____ Exercise input

Ltac zcases := repeat match goal with
  | |- context [Z.leb ?a ?b] => destruct (Z.leb_spec a b)
  | |- context [Z.ltb ?a ?b] => destruct (Z.ltb_spec a b)
  | |- context [Z.eqb ?a ?b] => destruct (Z.eqb_spec a b)
  end; cbn [andb orb negb].

Lemma copy_up_step d s i k m m0 :
  (d <= s ∨ s + i + Z.of_nat (S k) <= d) → 0 <= i → (∀ a, m a = copied d s i m0 a) →
  ∀ a, mset (d + i) (m (s + i)) m a = copied d s (i + 1) m0 a.
Proof.
  intros Hd Hi Hm a. unfold mset. rewrite !Hm. unfold copied.
  zcases; subst; try lia; try done; f_equal; lia.
Qed.

Lemma copy_up_ok k d s i m m0 :
  (d <= s ∨ s + i + Z.of_nat k <= d) → 0 <= i → (∀ a, m a = copied d s i m0 a) →
  ∀ a, copy_up k i d s m a = copied d s (i + Z.of_nat k) m0 a.
Proof.
  revert i m. induction k as [|k IH]; intros i m Hd Hi Hm a; cbn [copy_up]; [by rewrite Z.add_0_r|].
  replace (i + Z.of_nat (S k)) with (i + 1 + Z.of_nat k) by lia.
  apply IH; [lia|lia|]. by apply (copy_up_step d s i k).
Qed.

Lemma copy_down_ok i n d s m m0 :
  s <= d → Z.of_nat i <= n →
  (∀ a, m a = if (d + Z.of_nat i <=? a) && (a <? d + n) then m0 (a - d + s) else m0 a) →
  ∀ a, copy_down i d s m a = copied d s n m0 a.
Proof.
  revert m. induction i as [|i IH]; intros m Hd Hi Hm a; cbn [copy_down].
  { rewrite Hm. unfold copied. by replace (d + Z.of_nat 0) with d by lia. }
  apply IH; [done|lia|]. intros b. unfold mset. rewrite !Hm. zcases; subst; try lia; try done; f_equal; lia.
Qed.

Lemma memset_loop_ok k i p v m a :
  0 <= i → memset_loop k i p v m a = if (p + i <=? a) && (a <? p + i + Z.of_nat k) then u8 v else m a.
Proof.
  revert i m. induction k as [|k IH]; intros i m Hi; cbn [memset_loop]; [zcases; try lia; done|].
  rewrite IH by lia. unfold mset. zcases; subst; try lia; done.
Qed.

(** ** Strings *)

Lemma strlen_loop_ok fuel n s m l :
  cstr m (s + n) l → (length l < fuel)%nat → strlen_loop fuel n s m = Some (n + Z.of_nat (length l)).
Proof.
  revert n l. induction fuel as [|fuel IH]; intros n l Hc Hf; [lia|]. cbn [strlen_loop]. destruct l as [|c l].
  - apply cstr_nil in Hc. rewrite Hc. cbn. f_equal. lia.
  - apply cstr_cons in Hc as (-> & Hr & Hc). rewrite (proj2 (Z.eqb_neq c 0)) by lia. cbn [length] in *.
    rewrite (IH _ l); [f_equal; lia|by rewrite Z.add_assoc|lia].
Qed.

(** Comparison of strings as sequences of unsigned bytes, a NUL behind each. *)
Fixpoint compare_text (la lb : list Z) : Z :=
  match la, lb with
  | [], [] => 0
  | a :: _, [] => a
  | [], b :: _ => - b
  | a :: la', b :: lb' => if a =? b then compare_text la' lb' else a - b
  end.

(** Dictionary order. *)
Fixpoint before (la lb : list Z) : Prop :=
  match la, lb with
  | _, [] => False
  | [], _ :: _ => True
  | a :: la', b :: lb' => a < b ∨ a = b ∧ before la' lb'
  end.

Lemma compare_text_order la lb :
  text la → text lb → (compare_text la lb = 0 ↔ la = lb) ∧ (compare_text la lb < 0 ↔ before la lb).
Proof.
  intros Ha. revert lb. induction Ha as [|a la Ha _ IH]; intros lb Hb; destruct Hb as [|b lb Hb Hlb]; cbn [compare_text before].
  - split; [done|]. split; [lia|done].
  - split; [split; [lia|done]|]. split; [done|lia].
  - split; [split; [lia|done]|]. split; [lia|done].
  - destruct (IH lb Hlb) as [IH1 IH2]. destruct (Z.eqb_spec a b) as [->|Hne].
    + rewrite IH1, IH2. split; [split; congruence|]. split; [by right|]. intros [?|[_ ?]]; [lia|done].
    + split; [split; [lia|congruence]|]. split; [left; lia|]. intros [?|[? _]]; [lia|done].
Qed.

(** Of blocks of one length, which may hold NULs. *)
Lemma compare_blocks_order la lb :
  length la = length lb → (compare_text la lb = 0 ↔ la = lb) ∧ (compare_text la lb < 0 ↔ before la lb).
Proof.
  revert lb. induction la as [|a la IH]; intros [|b lb] Hl; try done; cbn [compare_text before].
  destruct (IH lb) as [IH1 IH2]; [by injection Hl|]. destruct (Z.eqb_spec a b) as [->|Hne].
  - rewrite IH1, IH2. split; [split; congruence|]. split; [by right|]. intros [?|[_ ?]]; [lia|done].
  - split; [split; [lia|congruence]|]. split; [left; lia|]. intros [?|[? _]]; [lia|done].
Qed.

Lemma memcmp_loop_ok k i a b m la lb :
  length la = k → length lb = k → holds m (a + i) la → holds m (b + i) lb → memcmp_loop k i a b m = compare_text la lb.
Proof.
  revert i la lb. induction k as [|k IH]; intros i [|ca la] [|cb lb] Hla Hlb Ha Hb; try done.
  cbn [holds memcmp_loop compare_text] in *. destruct Ha as [-> Ha], Hb as [-> Hb]. destruct (ca =? cb); [|done].
  apply IH; [by injection Hla|by injection Hlb|by rewrite Z.add_assoc..].
Qed.

Lemma strcmp_loop_ok fuel i a b m la lb :
  cstr m (a + i) la → cstr m (b + i) lb → (Nat.min (length la) (length lb) < fuel)%nat →
  strcmp_loop fuel i a b m = Some (compare_text la lb).
Proof.
  revert i la lb. induction fuel as [|fuel IH]; intros i la lb Ha Hb Hf; [lia|]. cbn [strcmp_loop]. cbv zeta.
  destruct la as [|ca la]; [apply cstr_nil in Ha as ->|apply cstr_cons in Ha as (-> & Hra & Ha)];
    (destruct lb as [|cb lb]; [apply cstr_nil in Hb as ->|apply cstr_cons in Hb as (-> & Hrb & Hb)]); cbn [compare_text].
  - done.
  - rewrite (proj2 (Z.eqb_neq 0 cb)) by lia. done.
  - rewrite (proj2 (Z.eqb_neq ca 0)) by lia. cbn. f_equal. lia.
  - destruct (Z.eqb_spec ca cb) as [->|Hne]; [|done]. cbn [negb]. rewrite (proj2 (Z.eqb_neq cb 0)) by lia.
    cbn [length] in Hf. apply IH; [by rewrite Z.add_assoc..|lia].
Qed.

Lemma strncmp_loop_ok k i a b m la lb :
  cstr m (a + i) la → cstr m (b + i) lb → strncmp_loop k i a b m = compare_text (take k la) (take k lb).
Proof.
  revert i la lb. induction k as [|k IH]; intros i la lb Ha Hb; [done|]. cbn [strncmp_loop]. cbv zeta.
  destruct la as [|ca la]; [apply cstr_nil in Ha as ->|apply cstr_cons in Ha as (-> & Hra & Ha)];
    (destruct lb as [|cb lb]; [apply cstr_nil in Hb as ->|apply cstr_cons in Hb as (-> & Hrb & Hb)]); cbn [take compare_text].
  - done.
  - rewrite (proj2 (Z.eqb_neq 0 cb)) by lia. done.
  - rewrite (proj2 (Z.eqb_neq ca 0)) by lia. cbn. lia.
  - destruct (Z.eqb_spec ca cb) as [->|Hne]; [|done]. cbn [negb]. rewrite (proj2 (Z.eqb_neq cb 0)) by lia.
    apply IH; by rewrite Z.add_assoc.
Qed.

(** Where the strings may lie: [n] bytes at [d] and [k] bytes at [s] do not meet. *)
Definition disjoint_ranges (d n s k : Z) : Prop := d + n <= s ∨ s + k <= d.

Lemma strcpy_loop_ok fuel i d s m l :
  cstr m (s + i) l → disjoint_ranges (d + i) (Z.of_nat (length l) + 1) (s + i) (Z.of_nat (length l) + 1) → (length l < fuel)%nat →
  ∃ m', strcpy_loop fuel i d s m = Some m' ∧ ∀ a, m' a = copied (d + i) (s + i) (Z.of_nat (length l) + 1) m a.
Proof.
  revert i m l. induction fuel as [|fuel IH]; intros i m l Hc Hd Hf; [lia|]. cbn [strcpy_loop]. cbv zeta.
  destruct l as [|c l]; cbn [length] in *.
  - apply cstr_nil in Hc. unfold mset at 1. rewrite (proj2 (Z.eqb_neq (s + i) (d + i))), Hc by (unfold disjoint_ranges in Hd; lia).
    eexists. split; [done|]. intros a. unfold mset, copied. zcases; subst; try lia; try done. rewrite <- Hc. f_equal. lia.
  - apply cstr_cons in Hc as (Hc & Hr & Hl). unfold disjoint_ranges in Hd.
    unfold mset at 1. rewrite (proj2 (Z.eqb_neq (s + i) (d + i))), Hc, (proj2 (Z.eqb_neq c 0)) by lia.
    destruct (IH (i + 1) (mset (d + i) c m) l) as (m' & -> & Hm'); [|unfold disjoint_ranges; lia|lia|].
    { rewrite Z.add_assoc. apply (cstr_ext m); [|done]. intros a Ha. unfold mset. by rewrite (proj2 (Z.eqb_neq a (d + i))) by lia. }
    exists m'. split; [done|]. intros a. rewrite Hm'. unfold copied, mset. zcases; subst; try lia; try done; rewrite <- ?Hc; f_equal; lia.
Qed.

Lemma copied_cstr d s l m : cstr m s l → cstr (copied d s (Z.of_nat (length l) + 1) m) d l.
Proof.
  intros [Ht Hh]. split; [done|]. assert (length (l ++ [0]) = S (length l)) as Hlen by (rewrite length_app; cbn; lia).
  replace (Z.of_nat (length l) + 1) with (Z.of_nat (length (l ++ [0]))) by lia. clear Hlen Ht. revert s d Hh.
  induction (l ++ [0]) as [|c r IH]; intros s d Hh; [done|]. destruct Hh as [Hc Hh]. cbn [length] in *. split.
  - unfold copied. rewrite (proj2 (Z.leb_le _ _)), (proj2 (Z.ltb_lt _ _)) by lia. cbn. rewrite <- Hc. f_equal. lia.
  - apply (holds_ext (copied (d + 1) (s + 1) (Z.of_nat (length r)) m)); [|by apply IH].
    intros a Ha. unfold copied. zcases; try lia; f_equal; lia.
Qed.

Lemma strncpy_copy_ok k i d s m l :
  cstr m (s + i) l → disjoint_ranges (d + i) (Z.of_nat k) (s + i) (Z.of_nat (length l) + 1) →
  ∃ m', strncpy_copy k i d s m = ((k - length l)%nat, i + Z.of_nat (Nat.min k (length l)), m')
      ∧ ∀ a, m' a = copied (d + i) (s + i) (Z.of_nat (Nat.min k (length l))) m a.
Proof.
  revert i m l. induction k as [|k IH]; intros i m l Hc Hd; cbn [strncpy_copy].
  { exists m. split; [f_equal; f_equal; lia|]. intros a. unfold copied. zcases; try lia; done. }
  destruct l as [|c l]; cbn [length Nat.min Nat.sub] in *.
  - apply cstr_nil in Hc as ->. exists m. split; [cbn; f_equal; f_equal; lia|]. intros a. unfold copied. zcases; try lia; done.
  - apply cstr_cons in Hc as (Hc & Hr & Hl). unfold disjoint_ranges in Hd. rewrite Hc, (proj2 (Z.eqb_neq c 0)) by lia. cbn [negb].
    destruct (IH (i + 1) (mset (d + i) c m) l) as (m' & -> & Hm'); [|unfold disjoint_ranges; lia|].
    { rewrite Z.add_assoc. apply (cstr_ext m); [|done]. intros a Ha. unfold mset. by rewrite (proj2 (Z.eqb_neq a (d + i))) by lia. }
    exists m'. split; [f_equal; f_equal; lia|]. intros a. rewrite Hm'. unfold copied, mset.
    zcases; subst; try lia; try done; rewrite <- ?Hc; f_equal; lia.
Qed.

(** Exactly [n] bytes: the string cut or filled up with NULs. *)
Lemma strncpy_ok d s n m l :
  cstr m s l → 0 <= n → disjoint_ranges d n s (Z.of_nat (length l) + 1) →
  ∀ a, qos_strncpy (Some d) (Some s) n m a
       = if (d <=? a) && (a <? d + n) then (if a - d <? Z.of_nat (length l) then m (a - d + s) else 0) else m a.
Proof.
  intros Hc Hn Hd a. unfold qos_strncpy. destruct (Z.eqb_spec n 0) as [->|Hn0]; [zcases; try lia; done|].
  destruct (strncpy_copy_ok (Z.to_nat n) 0 d s m l) as (m' & -> & Hm'); [by rewrite Z.add_0_r|unfold disjoint_ranges in *; lia|].
  rewrite memset_loop_ok, Hm' by lia. change (u8 0) with 0. unfold copied. rewrite !Z.add_0_r. zcases; try lia; done.
Qed.

Lemma strchr_loop_ok fuel i s t m l :
  cstr m (s + i) l → (length l < fuel)%nat →
  strchr_loop fuel i s t m = Some ((λ k, s + i + Z.of_nat k) <$> first_index (λ c, c =? t) (l ++ [0])).
Proof.
  revert i l. induction fuel as [|fuel IH]; intros i l Hc Hf; [lia|]. cbn [strchr_loop].
  destruct l as [|c l]; [apply cstr_nil in Hc as ->|apply cstr_cons in Hc as (-> & Hr & Hc)]; cbn [app first_index].
  - destruct (0 =? t); cbn; [|done]. f_equal. f_equal. lia.
  - destruct (c =? t); [cbn; f_equal; f_equal; lia|]. rewrite (proj2 (Z.eqb_neq c 0)) by lia. cbn [length] in Hf.
    rewrite (IH _ l); [|by rewrite Z.add_assoc|lia]. f_equal. destruct (first_index _ _) as [k|]; cbn; [|done]. f_equal. lia.
Qed.

Fixpoint last_index {A} (p : A → bool) (l : list A) : option nat :=
  match l with
  | [] => None
  | a :: l' => match last_index p l' with Some i => Some (S i) | None => if p a then Some 0%nat else None end
  end.

Lemma last_index_Some {A} (p : A → bool) l i :
  last_index p l = Some i ↔ ∃ a, l !! i = Some a ∧ p a = true ∧ ∀ j b, (i < j)%nat → l !! j = Some b → p b = false.
Proof.
  revert i. induction l as [|x l IH]; intros i; cbn [last_index].
  { split; [done|]. by intros (a & ? & _). }
  destruct (last_index p l) as [k|] eqn:E.
  - pose proof (proj1 (IH k) eq_refl) as (a & Ha & Hp & Hmax). split.
    + intros [= <-]. exists a. split; [done|]. split; [done|]. intros [|j] b Hj Hb; [lia|]. apply (Hmax j); [lia|done].
    + intros (b & Hb & Hpb & Hmax'). destruct i as [|i]; [by rewrite (Hmax' (S k) a) in Hp by (lia || done)|].
      f_equal. f_equal. enough (Some k = Some i) by congruence. apply IH. exists b. split; [done|]. split; [done|].
      intros j c Hj Hc. apply (Hmax' (S j)); [lia|done].
  - assert (∀ j b, l !! j = Some b → p b = true → False) as Hno.
    { intros j b Hb Hp. clear -E Hb Hp. revert j Hb. induction l as [|y l IH]; intros j Hb; [done|]. cbn in E.
      destruct (last_index p l); [done|]. destruct (p y) eqn:Hy; [done|]. destruct j; [simplify_eq/=; congruence|]. by apply (IH eq_refl j). }
    destruct (p x) eqn:Hx; split.
    + intros [= <-]. exists x. split; [done|]. split; [done|]. intros [|j] b Hj Hb; [lia|]. apply not_true_is_false. intros Hp. by apply (Hno j b).
    + intros (b & Hb & Hpb & _). destruct i as [|i]; [done|]. by destruct (Hno i b).
    + done.
    + intros (b & Hb & Hpb & _). destruct i as [|i]; [by simplify_eq/=; congruence|]. by destruct (Hno i b).
Qed.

________

- _Exercise description_: Copy from the entries only those lines that hold the word "replace".

- _Task answer_:
  replace (i + Z.of_nat (S k)) with (i + 1 + Z.of_nat k) by lia.
  { rewrite Hm. unfold copied. by replace (d + Z.of_nat 0) with d by lia. }
  replace (Z.of_nat (length l) + 1) with (Z.of_nat (length (l ++ [0]))) by lia. clear Hlen Ht. revert s d Hh.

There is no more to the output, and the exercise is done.